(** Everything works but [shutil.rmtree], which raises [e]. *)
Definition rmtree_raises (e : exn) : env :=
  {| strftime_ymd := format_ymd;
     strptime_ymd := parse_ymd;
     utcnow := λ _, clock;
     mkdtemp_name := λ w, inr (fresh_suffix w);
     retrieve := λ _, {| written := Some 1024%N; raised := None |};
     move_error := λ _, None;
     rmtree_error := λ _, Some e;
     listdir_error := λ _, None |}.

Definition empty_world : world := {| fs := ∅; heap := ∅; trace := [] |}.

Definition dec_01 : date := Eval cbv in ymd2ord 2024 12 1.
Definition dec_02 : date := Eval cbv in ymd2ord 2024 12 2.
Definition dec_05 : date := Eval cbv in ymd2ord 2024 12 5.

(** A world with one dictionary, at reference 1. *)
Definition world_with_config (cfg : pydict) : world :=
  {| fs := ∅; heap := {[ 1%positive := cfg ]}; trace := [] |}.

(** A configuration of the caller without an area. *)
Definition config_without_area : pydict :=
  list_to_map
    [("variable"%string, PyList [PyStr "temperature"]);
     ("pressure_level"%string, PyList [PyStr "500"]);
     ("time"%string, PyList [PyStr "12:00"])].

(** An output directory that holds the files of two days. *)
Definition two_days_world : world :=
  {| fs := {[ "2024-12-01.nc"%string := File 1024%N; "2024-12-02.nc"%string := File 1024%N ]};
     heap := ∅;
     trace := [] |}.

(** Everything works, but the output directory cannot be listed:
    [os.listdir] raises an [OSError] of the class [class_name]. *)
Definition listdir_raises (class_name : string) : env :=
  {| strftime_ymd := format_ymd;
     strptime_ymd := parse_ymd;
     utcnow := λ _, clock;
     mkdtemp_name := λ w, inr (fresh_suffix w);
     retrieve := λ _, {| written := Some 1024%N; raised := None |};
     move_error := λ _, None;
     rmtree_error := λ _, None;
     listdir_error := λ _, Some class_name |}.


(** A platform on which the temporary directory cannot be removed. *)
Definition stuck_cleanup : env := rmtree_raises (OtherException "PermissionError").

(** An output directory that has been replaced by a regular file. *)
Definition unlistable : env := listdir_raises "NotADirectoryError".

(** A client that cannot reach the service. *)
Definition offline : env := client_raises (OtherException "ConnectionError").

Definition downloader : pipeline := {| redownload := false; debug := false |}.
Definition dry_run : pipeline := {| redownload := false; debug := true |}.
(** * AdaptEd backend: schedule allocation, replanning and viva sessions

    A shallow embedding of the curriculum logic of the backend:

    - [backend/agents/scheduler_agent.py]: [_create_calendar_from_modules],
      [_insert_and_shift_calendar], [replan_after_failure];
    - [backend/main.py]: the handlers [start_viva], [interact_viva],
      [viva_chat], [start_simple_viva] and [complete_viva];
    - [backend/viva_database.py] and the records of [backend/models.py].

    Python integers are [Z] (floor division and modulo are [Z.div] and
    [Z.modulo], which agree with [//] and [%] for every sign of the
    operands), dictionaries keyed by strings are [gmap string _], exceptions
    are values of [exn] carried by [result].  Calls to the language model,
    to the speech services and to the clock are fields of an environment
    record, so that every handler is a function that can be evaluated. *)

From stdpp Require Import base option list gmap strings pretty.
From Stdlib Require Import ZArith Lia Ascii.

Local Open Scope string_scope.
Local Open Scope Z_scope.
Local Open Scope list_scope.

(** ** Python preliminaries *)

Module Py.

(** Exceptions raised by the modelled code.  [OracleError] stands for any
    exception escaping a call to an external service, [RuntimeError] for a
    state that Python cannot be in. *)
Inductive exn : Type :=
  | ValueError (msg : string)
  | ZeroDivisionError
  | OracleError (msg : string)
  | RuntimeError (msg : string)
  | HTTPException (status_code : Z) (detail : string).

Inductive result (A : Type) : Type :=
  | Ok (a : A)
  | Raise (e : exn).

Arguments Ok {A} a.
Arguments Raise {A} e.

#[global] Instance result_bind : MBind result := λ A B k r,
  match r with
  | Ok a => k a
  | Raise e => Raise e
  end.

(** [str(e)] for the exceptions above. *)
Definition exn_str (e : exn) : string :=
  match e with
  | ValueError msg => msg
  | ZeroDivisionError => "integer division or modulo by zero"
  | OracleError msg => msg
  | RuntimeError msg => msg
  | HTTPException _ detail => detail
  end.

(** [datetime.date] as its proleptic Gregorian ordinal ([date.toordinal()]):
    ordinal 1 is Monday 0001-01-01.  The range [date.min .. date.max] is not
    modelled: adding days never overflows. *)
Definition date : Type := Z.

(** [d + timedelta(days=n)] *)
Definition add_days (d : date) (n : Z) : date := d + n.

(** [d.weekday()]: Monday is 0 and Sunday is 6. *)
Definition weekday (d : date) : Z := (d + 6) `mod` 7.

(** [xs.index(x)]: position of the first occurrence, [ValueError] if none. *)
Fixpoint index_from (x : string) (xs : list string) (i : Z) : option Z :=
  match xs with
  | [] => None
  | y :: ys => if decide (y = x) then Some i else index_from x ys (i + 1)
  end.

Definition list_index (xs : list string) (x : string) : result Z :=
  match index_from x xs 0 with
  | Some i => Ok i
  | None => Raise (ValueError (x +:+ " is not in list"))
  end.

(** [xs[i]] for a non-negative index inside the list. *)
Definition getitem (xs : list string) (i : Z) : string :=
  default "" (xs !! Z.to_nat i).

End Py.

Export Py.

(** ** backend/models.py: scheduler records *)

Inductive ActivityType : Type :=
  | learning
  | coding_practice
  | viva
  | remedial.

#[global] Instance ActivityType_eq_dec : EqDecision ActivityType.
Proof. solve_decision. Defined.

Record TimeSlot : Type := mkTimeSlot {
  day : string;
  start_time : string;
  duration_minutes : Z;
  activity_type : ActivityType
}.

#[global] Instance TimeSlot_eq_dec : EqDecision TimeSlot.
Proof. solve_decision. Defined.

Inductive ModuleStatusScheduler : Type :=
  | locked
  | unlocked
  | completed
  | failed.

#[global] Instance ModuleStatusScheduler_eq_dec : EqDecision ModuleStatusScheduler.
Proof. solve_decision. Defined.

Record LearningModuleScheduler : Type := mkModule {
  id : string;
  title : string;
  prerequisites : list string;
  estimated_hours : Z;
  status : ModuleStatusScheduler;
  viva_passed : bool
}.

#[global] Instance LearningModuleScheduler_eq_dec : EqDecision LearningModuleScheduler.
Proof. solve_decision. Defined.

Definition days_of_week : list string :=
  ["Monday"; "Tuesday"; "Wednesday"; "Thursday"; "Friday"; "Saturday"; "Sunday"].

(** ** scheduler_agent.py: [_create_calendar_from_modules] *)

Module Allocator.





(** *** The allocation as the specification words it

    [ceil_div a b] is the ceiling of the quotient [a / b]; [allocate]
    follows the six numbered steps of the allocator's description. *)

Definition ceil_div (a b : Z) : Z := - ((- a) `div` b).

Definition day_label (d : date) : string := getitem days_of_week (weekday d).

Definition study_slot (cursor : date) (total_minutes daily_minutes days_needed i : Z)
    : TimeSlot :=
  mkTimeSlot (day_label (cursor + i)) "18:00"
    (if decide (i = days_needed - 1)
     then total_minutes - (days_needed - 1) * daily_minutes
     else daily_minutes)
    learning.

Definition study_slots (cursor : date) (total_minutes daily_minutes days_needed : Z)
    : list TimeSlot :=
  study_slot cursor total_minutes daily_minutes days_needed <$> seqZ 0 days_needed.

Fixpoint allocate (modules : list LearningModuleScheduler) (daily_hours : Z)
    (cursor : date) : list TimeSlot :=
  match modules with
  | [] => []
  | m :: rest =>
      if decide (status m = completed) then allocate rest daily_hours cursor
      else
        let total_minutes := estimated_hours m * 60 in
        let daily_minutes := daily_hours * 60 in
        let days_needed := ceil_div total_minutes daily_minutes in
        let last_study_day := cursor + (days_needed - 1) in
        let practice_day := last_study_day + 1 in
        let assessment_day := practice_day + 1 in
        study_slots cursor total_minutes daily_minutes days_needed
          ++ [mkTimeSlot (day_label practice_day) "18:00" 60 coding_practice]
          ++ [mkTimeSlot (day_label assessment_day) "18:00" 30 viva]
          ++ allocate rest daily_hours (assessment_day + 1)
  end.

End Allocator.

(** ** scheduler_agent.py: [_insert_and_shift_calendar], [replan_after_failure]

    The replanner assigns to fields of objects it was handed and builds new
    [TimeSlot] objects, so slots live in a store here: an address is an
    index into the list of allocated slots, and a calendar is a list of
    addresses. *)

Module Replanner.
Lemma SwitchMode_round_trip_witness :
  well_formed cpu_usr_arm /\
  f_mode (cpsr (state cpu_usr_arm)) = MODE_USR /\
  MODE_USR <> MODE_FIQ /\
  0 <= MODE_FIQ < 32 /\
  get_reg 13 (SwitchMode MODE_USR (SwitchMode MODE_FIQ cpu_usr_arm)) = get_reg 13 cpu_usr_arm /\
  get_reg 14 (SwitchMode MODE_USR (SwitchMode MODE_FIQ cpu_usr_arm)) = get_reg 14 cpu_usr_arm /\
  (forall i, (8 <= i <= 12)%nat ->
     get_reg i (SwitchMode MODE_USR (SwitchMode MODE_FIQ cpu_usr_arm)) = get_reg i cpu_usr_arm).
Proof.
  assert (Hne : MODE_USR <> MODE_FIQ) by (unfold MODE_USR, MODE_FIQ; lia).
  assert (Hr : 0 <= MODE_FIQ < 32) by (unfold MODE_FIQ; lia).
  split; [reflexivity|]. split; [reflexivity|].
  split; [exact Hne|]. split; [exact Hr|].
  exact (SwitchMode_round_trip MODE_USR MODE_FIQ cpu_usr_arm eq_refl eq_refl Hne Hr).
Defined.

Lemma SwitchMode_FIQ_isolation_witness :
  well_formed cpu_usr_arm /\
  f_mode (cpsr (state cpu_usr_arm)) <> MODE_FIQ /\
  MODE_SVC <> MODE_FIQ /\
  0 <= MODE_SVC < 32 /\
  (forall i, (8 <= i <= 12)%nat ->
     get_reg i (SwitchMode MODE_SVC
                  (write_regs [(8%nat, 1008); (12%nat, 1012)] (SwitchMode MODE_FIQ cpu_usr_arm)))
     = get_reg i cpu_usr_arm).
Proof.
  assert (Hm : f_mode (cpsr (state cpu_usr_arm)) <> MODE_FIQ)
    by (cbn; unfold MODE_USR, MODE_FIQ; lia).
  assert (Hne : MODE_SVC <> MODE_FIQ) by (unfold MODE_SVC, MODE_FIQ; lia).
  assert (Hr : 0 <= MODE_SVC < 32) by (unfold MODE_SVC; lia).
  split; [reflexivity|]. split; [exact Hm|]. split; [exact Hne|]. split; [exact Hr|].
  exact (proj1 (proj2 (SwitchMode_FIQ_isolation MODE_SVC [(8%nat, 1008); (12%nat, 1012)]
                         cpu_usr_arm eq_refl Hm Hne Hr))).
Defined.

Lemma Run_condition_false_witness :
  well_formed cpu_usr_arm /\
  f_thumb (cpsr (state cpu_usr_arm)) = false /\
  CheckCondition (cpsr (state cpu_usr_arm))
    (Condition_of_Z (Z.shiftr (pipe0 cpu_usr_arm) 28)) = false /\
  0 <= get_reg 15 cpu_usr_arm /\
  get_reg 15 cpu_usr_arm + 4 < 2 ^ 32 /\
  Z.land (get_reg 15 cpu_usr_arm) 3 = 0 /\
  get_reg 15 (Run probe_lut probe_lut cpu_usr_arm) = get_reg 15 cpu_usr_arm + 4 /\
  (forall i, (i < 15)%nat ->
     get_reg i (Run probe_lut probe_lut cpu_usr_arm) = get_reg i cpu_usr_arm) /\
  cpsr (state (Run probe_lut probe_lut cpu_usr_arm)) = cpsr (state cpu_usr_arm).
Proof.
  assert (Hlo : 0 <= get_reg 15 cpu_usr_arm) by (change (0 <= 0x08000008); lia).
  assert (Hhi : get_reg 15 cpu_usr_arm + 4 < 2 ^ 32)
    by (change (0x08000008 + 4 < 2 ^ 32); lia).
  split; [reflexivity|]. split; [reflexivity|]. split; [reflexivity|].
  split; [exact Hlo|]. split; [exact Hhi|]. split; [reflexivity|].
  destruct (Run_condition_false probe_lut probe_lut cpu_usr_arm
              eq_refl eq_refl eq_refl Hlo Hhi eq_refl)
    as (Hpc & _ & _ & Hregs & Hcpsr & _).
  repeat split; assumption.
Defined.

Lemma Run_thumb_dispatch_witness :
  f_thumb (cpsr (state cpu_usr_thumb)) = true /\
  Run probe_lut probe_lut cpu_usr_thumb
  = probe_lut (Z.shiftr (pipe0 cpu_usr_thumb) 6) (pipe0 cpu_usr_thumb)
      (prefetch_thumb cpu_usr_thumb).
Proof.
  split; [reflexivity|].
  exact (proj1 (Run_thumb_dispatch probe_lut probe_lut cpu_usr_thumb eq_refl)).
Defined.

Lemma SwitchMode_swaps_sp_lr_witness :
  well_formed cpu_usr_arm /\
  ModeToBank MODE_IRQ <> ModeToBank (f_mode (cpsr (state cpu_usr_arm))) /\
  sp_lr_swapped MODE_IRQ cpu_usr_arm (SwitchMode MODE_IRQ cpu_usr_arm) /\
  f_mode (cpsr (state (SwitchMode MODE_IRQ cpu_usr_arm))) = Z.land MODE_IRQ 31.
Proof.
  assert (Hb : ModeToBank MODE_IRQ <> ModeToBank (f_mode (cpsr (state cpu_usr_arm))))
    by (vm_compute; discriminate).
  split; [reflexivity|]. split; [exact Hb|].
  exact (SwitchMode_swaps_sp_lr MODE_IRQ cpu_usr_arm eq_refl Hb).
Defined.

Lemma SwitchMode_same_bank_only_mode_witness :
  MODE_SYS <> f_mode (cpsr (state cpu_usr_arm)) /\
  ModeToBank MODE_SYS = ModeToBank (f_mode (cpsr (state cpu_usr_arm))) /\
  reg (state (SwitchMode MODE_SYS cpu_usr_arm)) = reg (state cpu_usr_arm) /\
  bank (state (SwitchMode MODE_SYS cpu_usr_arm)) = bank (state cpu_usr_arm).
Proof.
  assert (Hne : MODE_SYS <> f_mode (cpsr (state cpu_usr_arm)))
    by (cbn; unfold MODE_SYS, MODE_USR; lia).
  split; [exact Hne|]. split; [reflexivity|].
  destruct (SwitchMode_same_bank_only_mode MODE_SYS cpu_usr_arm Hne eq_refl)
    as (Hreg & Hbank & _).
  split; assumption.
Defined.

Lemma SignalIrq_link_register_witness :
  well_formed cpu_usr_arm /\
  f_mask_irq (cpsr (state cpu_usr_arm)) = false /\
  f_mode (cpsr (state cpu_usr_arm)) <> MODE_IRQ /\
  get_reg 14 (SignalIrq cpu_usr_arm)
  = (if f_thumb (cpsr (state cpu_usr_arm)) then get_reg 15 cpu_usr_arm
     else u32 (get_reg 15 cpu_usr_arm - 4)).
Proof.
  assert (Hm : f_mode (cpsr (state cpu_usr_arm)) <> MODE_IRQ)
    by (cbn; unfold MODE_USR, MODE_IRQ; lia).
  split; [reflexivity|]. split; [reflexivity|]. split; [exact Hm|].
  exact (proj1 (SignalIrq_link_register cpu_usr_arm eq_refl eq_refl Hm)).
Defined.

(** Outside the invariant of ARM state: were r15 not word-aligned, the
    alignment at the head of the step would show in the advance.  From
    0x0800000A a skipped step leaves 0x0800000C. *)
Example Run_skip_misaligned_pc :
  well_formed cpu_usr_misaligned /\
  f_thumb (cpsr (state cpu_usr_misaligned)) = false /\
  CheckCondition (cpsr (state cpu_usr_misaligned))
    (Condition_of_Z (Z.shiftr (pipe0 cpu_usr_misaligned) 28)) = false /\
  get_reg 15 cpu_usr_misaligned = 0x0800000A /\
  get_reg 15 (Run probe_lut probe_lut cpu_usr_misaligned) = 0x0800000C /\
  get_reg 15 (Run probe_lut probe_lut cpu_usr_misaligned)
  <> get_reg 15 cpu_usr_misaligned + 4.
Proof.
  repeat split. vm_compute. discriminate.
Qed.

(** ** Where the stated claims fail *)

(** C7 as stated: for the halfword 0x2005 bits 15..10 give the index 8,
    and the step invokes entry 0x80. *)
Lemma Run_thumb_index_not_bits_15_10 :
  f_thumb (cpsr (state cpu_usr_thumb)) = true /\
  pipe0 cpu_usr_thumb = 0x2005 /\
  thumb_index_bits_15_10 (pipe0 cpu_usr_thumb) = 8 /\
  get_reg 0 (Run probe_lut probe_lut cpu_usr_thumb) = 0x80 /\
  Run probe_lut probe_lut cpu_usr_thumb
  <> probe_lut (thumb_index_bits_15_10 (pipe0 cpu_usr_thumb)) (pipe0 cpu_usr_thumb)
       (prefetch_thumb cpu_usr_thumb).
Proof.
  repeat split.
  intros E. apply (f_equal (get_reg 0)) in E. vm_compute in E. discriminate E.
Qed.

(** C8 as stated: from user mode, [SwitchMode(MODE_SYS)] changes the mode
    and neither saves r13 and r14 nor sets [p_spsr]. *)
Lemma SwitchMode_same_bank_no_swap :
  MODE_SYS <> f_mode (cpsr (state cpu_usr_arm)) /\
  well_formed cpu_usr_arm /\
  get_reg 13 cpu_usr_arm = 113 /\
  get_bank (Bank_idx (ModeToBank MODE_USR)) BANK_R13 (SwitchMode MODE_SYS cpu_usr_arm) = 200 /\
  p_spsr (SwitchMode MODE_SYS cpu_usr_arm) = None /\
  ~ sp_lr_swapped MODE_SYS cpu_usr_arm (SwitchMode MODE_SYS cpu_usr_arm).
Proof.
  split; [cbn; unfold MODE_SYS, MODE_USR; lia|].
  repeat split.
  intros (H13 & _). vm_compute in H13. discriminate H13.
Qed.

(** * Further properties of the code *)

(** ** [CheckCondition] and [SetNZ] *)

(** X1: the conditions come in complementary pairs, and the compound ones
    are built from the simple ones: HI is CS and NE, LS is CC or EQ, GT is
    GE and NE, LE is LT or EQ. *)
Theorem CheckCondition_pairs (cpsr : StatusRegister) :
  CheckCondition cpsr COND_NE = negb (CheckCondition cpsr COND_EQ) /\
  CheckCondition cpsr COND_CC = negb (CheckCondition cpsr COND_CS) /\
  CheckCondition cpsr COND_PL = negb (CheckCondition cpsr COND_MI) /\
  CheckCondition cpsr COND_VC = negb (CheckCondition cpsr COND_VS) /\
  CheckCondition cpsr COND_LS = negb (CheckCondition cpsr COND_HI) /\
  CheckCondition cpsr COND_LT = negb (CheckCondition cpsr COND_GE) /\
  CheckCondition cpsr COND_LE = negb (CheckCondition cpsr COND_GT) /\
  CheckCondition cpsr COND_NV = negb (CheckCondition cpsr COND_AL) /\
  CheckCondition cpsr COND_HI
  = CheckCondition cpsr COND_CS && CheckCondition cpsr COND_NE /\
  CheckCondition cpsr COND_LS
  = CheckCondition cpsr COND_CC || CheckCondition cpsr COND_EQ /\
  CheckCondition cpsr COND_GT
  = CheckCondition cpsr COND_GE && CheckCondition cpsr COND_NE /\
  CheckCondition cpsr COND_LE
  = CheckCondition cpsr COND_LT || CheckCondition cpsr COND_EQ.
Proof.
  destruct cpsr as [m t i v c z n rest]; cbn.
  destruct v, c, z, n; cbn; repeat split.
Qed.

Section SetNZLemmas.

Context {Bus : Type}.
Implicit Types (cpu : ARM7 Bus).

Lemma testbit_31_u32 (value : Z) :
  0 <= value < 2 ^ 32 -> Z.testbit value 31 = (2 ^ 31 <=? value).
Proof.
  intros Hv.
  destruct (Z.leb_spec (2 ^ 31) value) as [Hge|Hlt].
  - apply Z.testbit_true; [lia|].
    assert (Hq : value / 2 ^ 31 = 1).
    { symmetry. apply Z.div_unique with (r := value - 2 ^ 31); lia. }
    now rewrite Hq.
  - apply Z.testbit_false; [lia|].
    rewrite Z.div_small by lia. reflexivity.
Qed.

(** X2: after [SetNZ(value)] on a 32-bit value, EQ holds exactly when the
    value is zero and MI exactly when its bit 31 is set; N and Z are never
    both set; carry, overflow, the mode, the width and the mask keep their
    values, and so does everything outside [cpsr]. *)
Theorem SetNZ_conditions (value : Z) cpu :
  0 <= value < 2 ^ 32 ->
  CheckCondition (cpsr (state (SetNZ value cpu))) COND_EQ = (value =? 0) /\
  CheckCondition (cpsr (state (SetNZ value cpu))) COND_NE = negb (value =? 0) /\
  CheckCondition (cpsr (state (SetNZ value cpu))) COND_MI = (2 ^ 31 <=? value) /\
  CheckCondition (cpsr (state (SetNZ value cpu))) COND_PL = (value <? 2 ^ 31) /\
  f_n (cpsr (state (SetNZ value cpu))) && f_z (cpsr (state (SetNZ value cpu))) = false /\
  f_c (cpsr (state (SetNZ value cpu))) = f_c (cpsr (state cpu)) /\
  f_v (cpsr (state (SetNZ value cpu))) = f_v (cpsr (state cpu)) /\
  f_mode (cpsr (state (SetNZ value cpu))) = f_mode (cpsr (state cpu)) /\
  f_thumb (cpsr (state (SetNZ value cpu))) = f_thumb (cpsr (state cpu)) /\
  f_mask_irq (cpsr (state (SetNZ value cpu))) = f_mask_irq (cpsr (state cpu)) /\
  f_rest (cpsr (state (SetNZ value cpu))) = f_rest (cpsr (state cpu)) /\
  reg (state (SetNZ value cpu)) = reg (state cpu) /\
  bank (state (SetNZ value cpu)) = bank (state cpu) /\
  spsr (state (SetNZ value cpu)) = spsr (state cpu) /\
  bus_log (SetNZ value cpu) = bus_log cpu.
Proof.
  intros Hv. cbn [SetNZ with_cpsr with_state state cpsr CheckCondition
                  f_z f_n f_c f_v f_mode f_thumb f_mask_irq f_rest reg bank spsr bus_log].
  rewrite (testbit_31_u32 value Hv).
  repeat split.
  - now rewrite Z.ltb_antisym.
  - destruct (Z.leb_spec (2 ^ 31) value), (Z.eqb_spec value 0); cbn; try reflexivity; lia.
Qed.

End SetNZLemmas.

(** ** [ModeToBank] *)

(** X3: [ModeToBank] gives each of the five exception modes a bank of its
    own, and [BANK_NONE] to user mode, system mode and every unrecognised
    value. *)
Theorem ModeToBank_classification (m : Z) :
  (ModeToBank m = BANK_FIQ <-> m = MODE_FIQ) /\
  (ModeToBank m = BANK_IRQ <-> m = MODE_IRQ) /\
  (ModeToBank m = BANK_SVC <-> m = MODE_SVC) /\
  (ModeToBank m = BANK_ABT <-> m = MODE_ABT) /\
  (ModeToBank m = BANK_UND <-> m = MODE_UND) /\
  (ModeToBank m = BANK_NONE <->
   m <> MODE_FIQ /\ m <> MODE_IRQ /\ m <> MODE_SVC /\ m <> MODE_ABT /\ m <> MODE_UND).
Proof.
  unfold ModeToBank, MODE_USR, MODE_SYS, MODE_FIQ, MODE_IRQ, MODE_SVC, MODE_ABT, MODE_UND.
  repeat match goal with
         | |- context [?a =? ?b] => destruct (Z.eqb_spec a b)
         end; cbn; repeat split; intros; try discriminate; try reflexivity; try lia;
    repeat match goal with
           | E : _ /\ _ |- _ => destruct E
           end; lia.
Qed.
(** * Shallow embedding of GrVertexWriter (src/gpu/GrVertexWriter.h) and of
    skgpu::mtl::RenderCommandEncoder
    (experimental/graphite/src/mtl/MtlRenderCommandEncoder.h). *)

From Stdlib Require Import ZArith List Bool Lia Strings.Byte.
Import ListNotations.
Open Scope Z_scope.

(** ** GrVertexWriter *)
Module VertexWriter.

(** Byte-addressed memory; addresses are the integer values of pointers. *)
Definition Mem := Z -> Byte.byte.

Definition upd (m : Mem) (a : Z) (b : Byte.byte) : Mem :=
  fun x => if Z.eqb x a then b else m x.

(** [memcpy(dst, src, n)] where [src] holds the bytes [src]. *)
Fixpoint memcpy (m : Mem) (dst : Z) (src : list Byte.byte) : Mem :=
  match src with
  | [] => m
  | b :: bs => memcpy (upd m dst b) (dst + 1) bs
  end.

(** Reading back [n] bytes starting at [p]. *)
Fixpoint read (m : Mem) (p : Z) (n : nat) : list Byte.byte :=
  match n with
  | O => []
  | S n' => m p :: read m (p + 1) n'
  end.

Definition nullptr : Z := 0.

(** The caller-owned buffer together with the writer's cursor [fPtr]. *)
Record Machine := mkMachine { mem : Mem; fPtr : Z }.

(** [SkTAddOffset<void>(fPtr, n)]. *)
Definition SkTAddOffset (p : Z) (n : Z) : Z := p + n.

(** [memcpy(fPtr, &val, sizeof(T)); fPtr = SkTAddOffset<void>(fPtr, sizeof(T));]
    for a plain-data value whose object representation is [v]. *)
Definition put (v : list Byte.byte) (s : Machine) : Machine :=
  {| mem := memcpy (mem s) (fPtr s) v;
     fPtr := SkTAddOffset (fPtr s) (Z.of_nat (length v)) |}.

What needs to be done> Reproduce the lines above, beginning at the line with "(** An output directory that has" and stopping after the line with "division or modulo", exactly as they are.

Task solution>
(** An output directory that has been replaced by a regular file. *)
Definition unlistable : env := listdir_raises "NotADirectoryError".

(** A client that cannot reach the service. *)
Definition offline : env := client_raises (OtherException "ConnectionError").

Definition downloader : pipeline := {| redownload := false; debug := false |}.
Definition dry_run : pipeline := {| redownload := false; debug := true |}.
(** * AdaptEd backend: schedule allocation, replanning and viva sessions

    A shallow embedding of the curriculum logic of the backend:

    - [backend/agents/scheduler_agent.py]: [_create_calendar_from_modules],
      [_insert_and_shift_calendar], [replan_after_failure];
    - [backend/main.py]: the handlers [start_viva], [interact_viva],
      [viva_chat], [start_simple_viva] and [complete_viva];
    - [backend/viva_database.py] and the records of [backend/models.py].

    Python integers are [Z] (floor division and modulo are [Z.div] and
    [Z.modulo], which agree with [//] and [%] for every sign of the
    operands), dictionaries keyed by strings are [gmap string _], exceptions
    are values of [exn] carried by [result].  Calls to the language model,
    to the speech services and to the clock are fields of an environment
    record, so that every handler is a function that can be evaluated. *)

From stdpp Require Import base option list gmap strings pretty.
From Stdlib Require Import ZArith Lia Ascii.

Local Open Scope string_scope.
Local Open Scope Z_scope.
Local Open Scope list_scope.

(** ** Python preliminaries *)

Module Py.

(** Exceptions raised by the modelled code.  [OracleError] stands for any
    exception escaping a call to an external service, [RuntimeError] for a
    state that Python cannot be in. *)
Inductive exn : Type :=
  | ValueError (msg : string)
  | ZeroDivisionError
  | OracleError (msg : string)
  | RuntimeError (msg : string)
  | HTTPException (status_code : Z) (detail : string).

Inductive result (A : Type) : Type :=
  | Ok (a : A)
  | Raise (e : exn).

Arguments Ok {A} a.
Arguments Raise {A} e.

#[global] Instance result_bind : MBind result := λ A B k r,
  match r with
  | Ok a => k a
  | Raise e => Raise e
  end.

(** [str(e)] for the exceptions above. *)
Definition exn_str (e : exn) : string :=
  match e with
  | ValueError msg => msg
  | ZeroDivisionError => "integer division or modulo by zero"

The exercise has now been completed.